Glutathione (GSH) conjugation of the separate alpha-bromoisovalerylurea (BIU) enantiomers was studied in the rat. Administration of (R)-BIU resulted in excretion of a single glutathione conjugate in bile (IU-S-G/I) and a single mercapturate in urine (IU-S-MA/B). The other enantiomer, (S)-BIU, was exclusively metabolized to the other diastereomeric conjugates, IU-S-G/II and IU-S-MA/A. Thus, the conjugation of BIU with glutathione was completely stereospecific. Both the GSH conjugate and mercapturate derived from (R)-BIU were excreted two to three times more rapidly than their diastereomeric (S)-BIU counterparts.

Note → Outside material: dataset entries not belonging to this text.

(* ===== verification/ModLinkSafe.v ===== *)
(** The code of mods: what the first pass leaves is enough for the others.  Slots
    and events are never out of range, whatever mods are loaded. *)

From Stdlib Require Import ZArith Lia ZifyBool Bool List.
From stdpp Require Import base list gmap strings option.
From S2P Require Import Prelude GuestMem Overlays ModManager ModHooks Rdram ModSections ModSectionsSpec ModLink ModLinkSpec.
Import N64Recomp.
Open Scope Z_scope.

(** * The numbers of the slots *)

Definition numbered (slots : gmap HookDefinition nat) : Prop :=
  (forall d k, slots !! d = Some k -> (k < base.size slots)%nat) /\
  (forall d d' k, slots !! d = Some k -> slots !! d' = Some k -> d = d').
Lemma add_hook_slot_numbered slots h : numbered slots -> numbered (add_hook_slot slots h) /\ is_Some (add_hook_slot slots h !! hook_definition h).
Proof.
  intros [H1 H2]. unfold add_hook_slot. destruct (slots !! hook_definition h) as [k|] eqn:E; [split; [done|by eexists]|].
  split; [|rewrite lookup_insert_eq; by eexists]. assert (base.size (<[hook_definition h := base.size slots]> slots) = S (base.size slots)) as Es by by apply map_size_insert_None.
  split; rewrite ?Es.
  - intros d k. destruct (decide (d = hook_definition h)) as [->|Hne]; [rewrite lookup_insert_eq; intros [= <-]; lia|].
    rewrite lookup_insert_ne by done. intros Hk. pose proof (H1 _ _ Hk). lia.
  - intros d d' k. destruct (decide (d = hook_definition h)) as [->|Hne], (decide (d' = hook_definition h)) as [->|Hne'];
      rewrite ?lookup_insert_eq, ?lookup_insert_ne by done; [done| | |apply H2].
    + intros [= <-] Hk. pose proof (H1 _ _ Hk). lia.
    + intros Hk [= <-]. pose proof (H1 _ _ Hk). lia.
Qed.
Lemma add_hook_slot_mono slots h d : is_Some (slots !! d) -> is_Some (add_hook_slot slots h !! d).
Proof.
  intros H. unfold add_hook_slot. destruct (slots !! hook_definition h); [done|]. by destruct (decide (d = hook_definition h)) as [->|Hne];
    [rewrite lookup_insert_eq|rewrite lookup_insert_ne].
Qed.
Lemma add_hook_slots_numbered hs : forall slots, numbered slots -> numbered (foldl add_hook_slot slots hs) /\
  (forall d, is_Some (slots !! d) -> is_Some (foldl add_hook_slot slots hs !! d)) /\
  (forall h, h ∈ hs -> is_Some (foldl add_hook_slot slots hs !! hook_definition h)).
Proof.
  induction hs as [|h hs IH]; intros slots Hn; cbn [foldl]; [split; [done|]; split; [done|by intros h ?%elem_of_nil]|].
  destruct (add_hook_slot_numbered slots h Hn) as [Hn' Hh]. destruct (IH _ Hn') as (H1 & H2 & H3). split; [done|]. split.
  - intros d Hd. by apply H2, add_hook_slot_mono.
  - intros h' [->|Hin]%elem_of_cons; [by apply H2|by apply H3].
Qed.
Lemma all_hook_slots_numbered cs : forall slots, numbered slots ->
  let slots' := foldl (fun s c => foldl add_hook_slot s (hooks c)) slots cs in
  numbered slots' /\ (forall d, is_Some (slots !! d) -> is_Some (slots' !! d)) /\
  forall c h, c ∈ cs -> h ∈ hooks c -> is_Some (slots' !! hook_definition h).
Proof.
  induction cs as [|c cs IH]; intros slots Hn; cbn [foldl]; [split; [done|]; split; [done|by intros c h ?%elem_of_nil]|].
  destruct (add_hook_slots_numbered (hooks c) slots Hn) as (H1 & H2 & H3). destruct (IH _ H1) as (H4 & H5 & H6). cbv zeta in *. split; [done|]. split.
  - intros d Hd. by apply H5, H2.
  - intros c' h [->|Hin]%elem_of_cons Hh; [by apply H5, H3|by apply (H6 c')].
Qed.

The enantiomers did not influence each others metabolism as reflected by identical metabolite excretion rates when the BIU enantiomers were administered either separately or as the racemic mixture. A similar rate difference for GSH conjugation of the separate BIU enantiomers was observed in incubations with rat liver cytosol as source of GSH transferases, suggesting that the stereoselectivity in vivo was due to glutathione conjugation properly. Similar results were obtained with a rat liver microsomal fraction, indicating that microsomal GSH transferases are active towards BIU and have a similar stereoselectivity as the cytosolic enzymes. Comparison of the GSH conjugation of BIU with that of its analogue alpha-bromoisovaleric acid (BI, which lacks the amide-linked urea group) revealed an opposite stereoselectivity: while (R)-BIU was conjugated faster than (S)-BIU, the (R) enantiomer of the acid was conjugated more slowly than (S)-BI. The alpha-bromocarbonyl compounds BI and BIU present a new type of substrate for the GSH transferases and allow studies of these enzymes in intact organisms as well as investigations on the stereoselectivity of GSH conjugation.